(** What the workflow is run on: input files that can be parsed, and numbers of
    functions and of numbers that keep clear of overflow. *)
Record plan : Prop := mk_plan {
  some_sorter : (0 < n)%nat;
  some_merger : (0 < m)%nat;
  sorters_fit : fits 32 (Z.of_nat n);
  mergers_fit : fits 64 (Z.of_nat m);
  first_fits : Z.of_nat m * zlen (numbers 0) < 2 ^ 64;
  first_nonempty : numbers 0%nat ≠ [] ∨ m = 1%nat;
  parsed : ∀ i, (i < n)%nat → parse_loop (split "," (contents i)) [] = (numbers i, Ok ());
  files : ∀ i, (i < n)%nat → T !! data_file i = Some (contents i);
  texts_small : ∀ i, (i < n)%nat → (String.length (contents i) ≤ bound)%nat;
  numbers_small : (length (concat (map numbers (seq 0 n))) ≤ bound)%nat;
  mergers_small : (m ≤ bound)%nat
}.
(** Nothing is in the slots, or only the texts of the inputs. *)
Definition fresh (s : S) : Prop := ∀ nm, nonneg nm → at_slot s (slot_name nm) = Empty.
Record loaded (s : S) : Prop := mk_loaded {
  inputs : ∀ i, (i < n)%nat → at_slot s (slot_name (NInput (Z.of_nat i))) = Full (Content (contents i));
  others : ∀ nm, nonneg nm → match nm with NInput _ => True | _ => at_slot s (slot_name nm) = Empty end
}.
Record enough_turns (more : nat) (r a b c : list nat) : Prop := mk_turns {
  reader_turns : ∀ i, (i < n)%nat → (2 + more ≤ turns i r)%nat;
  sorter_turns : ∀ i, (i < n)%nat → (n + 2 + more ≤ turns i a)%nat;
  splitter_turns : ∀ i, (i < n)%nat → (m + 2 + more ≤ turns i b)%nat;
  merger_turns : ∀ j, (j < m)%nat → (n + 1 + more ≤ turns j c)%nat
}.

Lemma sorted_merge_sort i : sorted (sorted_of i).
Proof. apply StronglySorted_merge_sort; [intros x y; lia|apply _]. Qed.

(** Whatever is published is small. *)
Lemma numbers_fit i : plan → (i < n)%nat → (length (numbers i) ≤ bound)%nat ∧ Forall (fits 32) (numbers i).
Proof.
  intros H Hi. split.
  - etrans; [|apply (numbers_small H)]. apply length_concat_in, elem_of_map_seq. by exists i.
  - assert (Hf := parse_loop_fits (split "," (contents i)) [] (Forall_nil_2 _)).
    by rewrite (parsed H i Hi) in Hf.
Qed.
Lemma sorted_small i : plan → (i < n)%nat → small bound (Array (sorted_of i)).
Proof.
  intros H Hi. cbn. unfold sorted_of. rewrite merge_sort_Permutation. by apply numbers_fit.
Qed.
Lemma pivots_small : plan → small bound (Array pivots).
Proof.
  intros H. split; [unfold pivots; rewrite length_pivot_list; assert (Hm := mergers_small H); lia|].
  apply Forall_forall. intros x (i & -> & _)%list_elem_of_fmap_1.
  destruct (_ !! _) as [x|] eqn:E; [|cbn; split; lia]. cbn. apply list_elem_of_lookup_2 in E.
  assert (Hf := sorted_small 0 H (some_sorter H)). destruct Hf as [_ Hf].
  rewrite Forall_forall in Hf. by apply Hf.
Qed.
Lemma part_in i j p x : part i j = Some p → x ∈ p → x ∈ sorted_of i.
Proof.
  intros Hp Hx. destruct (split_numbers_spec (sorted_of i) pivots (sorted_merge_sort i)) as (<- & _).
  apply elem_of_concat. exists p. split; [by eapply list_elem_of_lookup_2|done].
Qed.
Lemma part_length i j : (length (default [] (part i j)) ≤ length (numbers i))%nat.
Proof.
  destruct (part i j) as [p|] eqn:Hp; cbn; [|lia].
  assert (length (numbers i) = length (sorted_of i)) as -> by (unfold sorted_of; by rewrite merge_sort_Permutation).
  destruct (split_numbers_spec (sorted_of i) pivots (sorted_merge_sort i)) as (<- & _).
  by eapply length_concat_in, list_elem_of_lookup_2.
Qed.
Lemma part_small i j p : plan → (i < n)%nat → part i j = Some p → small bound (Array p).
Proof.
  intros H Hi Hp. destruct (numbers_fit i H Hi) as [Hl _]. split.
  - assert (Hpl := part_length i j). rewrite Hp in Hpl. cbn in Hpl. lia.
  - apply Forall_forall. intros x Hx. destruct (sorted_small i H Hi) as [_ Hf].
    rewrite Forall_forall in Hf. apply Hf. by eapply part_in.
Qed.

**Work to complete:**
Given the data above, transcribe exactly the lines from the one containing "some_sorter : (0 < n)%nat;" down to the one containing "parsed : ∀ i, (i", and no others.

**Task solution:**
  some_sorter : (0 < n)%nat;
  some_merger : (0 < m)%nat;
  sorters_fit : fits 32 (Z.of_nat n);
  mergers_fit : fits 64 (Z.of_nat m);
  first_fits : Z.of_nat m * zlen (numbers 0) < 2 ^ 64;
  first_nonempty : numbers 0%nat ≠ [] ∨ m = 1%nat;
  parsed : ∀ i, (i < n)%nat → parse_loop (split "," (contents i)) [] = (numbers i, Ok ());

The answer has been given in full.